§ TASK GOAL
Exactly as they appear below, repeat the lines from the one with "let v := smear 2 v in" through the one with "Context (allow_stream_exceptions : Z)", and no others.

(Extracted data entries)
# # #

(* ===== verification/Streams.v ===== *)
(** * Growable output buffers (streams.c, streams.h)

    A [Stream] is a buffer of [buflen] bytes of which the first [current] are
    in use; here the used part is a byte list, so that [current] is its length.
    An operation that may raise [stream_too_big] answers [None] when it does.
    [allow_stream_exceptions] and [stream_alloc_maximum] are globals of the
    code and context of the section. *)

From S2P Require Import Prelude Utf.

(** ** Definitions *)

Record Stream := mkStream { s_data : bytes; s_buflen : Z }.

Definition current (s : Stream) : Z := Z.of_nat (length (s_data s)).

(** [NEXT_2_POWER], on a 64-bit [size_t]. *)
Definition smear (k v : Z) : Z := Z.lor v (Z.shiftr v k).
Definition NEXT_2_POWER (v : Z) : Z :=
  let v := smear 1 v in
  let v := smear 2 v in
  let v := smear 4 v in
  let v := smear 8 v in
  let v := smear 16 v in
  uwrap 64 (1 + smear 32 v).

Definition new_stream (size : Z) : Stream :=
  let size := Z.lor size 0x1f in
  mkStream [] (NEXT_2_POWER size).

Section Streams.
Context (allow_stream_exceptions : Z) (stream_alloc_maximum : Z).

(** The stream with room for [need] more bytes, and whether it was reallocated. *)
Definition grew (s : Stream) (need : Z) : option (Stream * bool) :=
  if uwrap 64 (current s + need) <? s_buflen s then Some (s, false)
  else
    let newlen := NEXT_2_POWER (uwrap 64 (current s + need)) in
    newlen ←
      (if 0 <? allow_stream_exceptions then
         if stream_alloc_maximum <? newlen then
           if uwrap 64 (current s + need) <? stream_alloc_maximum
           then Some stream_alloc_maximum else None
         else Some newlen
       else Some newlen);
    Some (mkStream (s_data s) newlen, true).

Definition stream_add_char (s : Stream) (c : Z) : option Stream :=
  '(s, _) ← grew s 1;
  Some (mkStream (s_data s ++ [c]) (s_buflen s)).

Definition stream_delete_char (s : Stream) : Stream :=
  if 0 <? current s then mkStream (removelast (s_data s)) (s_buflen s) else s.

(** The stream and the result of [put_utf]. *)
Definition stream_add_utf (s : Stream) (c : Z) : option (Stream * Z) :=
  '(s, _) ← grew s 4;
  match put_utf c with
  | Some b => Some (mkStream (s_data s ++ b) (s_buflen s), 0)
  | None => Some (s, -1)
  end.

(** [None] is a step back beyond the start of the buffer. *)
Definition stream_delete_utf (s : Stream) : option Stream :=
  if 0 <? current s then
    p ← utf_back (s_data s) (length (s_data s));
    Some (mkStream (take p (s_data s)) (s_buflen s))
  else Some s.

Definition stream_add_bytes (s : Stream) (b : bytes) : option Stream :=
  '(s, _) ← grew s (Z.of_nat (length b));
  Some (mkStream (s_data s ++ b) (s_buflen s)).

Definition stream_add_string (s : Stream) (string : bytes) : option Stream :=
  stream_add_bytes s string.

(** [vsnprintf]: what it stores in a buffer of [room] bytes (the terminating
    NUL apart) when the whole output is [out]. *)
Definition vsnprintf (room : Z) (out : bytes) : bytes := take (Z.to_nat (room - 1)) out.

(** [stream_printf], given the complete formatted output: the first attempt
    may be cut off, and is repeated after the buffer has grown. *)
Definition stream_printf (s : Stream) (out : bytes) : option Stream :=
  let first := vsnprintf (s_buflen s - current s) out in
  let len := Z.of_nat (length out) in
  '(s, again) ← grew s len;
  let stored := if again : bool then vsnprintf (s_buflen s - current s) out else first in
  Some (mkStream (s_data s ++ stored) (s_buflen s)).

(** The stream and the C string it held. *)
Definition reset_stream (s : Stream) : Stream * bytes := (mkStream [] (s_buflen s), s_data s).
Definition stream_contents (s : Stream) : bytes := s_data s.
Definition stream_length (s : Stream) : Z := current s.

(** [char] is signed. *)
Definition stream_last_byte (s : Stream) : Z :=
  match last (s_data s) with Some c => swrap 8 c | None => -1 end.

# # #

§ RESULT FOR THIS TASK
  let v := smear 2 v in
  let v := smear 4 v in
  let v := smear 8 v in
  let v := smear 16 v in
  uwrap 64 (1 + smear 32 v).

Definition new_stream (size : Z) : Stream :=
  let size := Z.lor size 0x1f in
  mkStream [] (NEXT_2_POWER size).

Section Streams.
Context (allow_stream_exceptions : Z) (stream_alloc_maximum : Z).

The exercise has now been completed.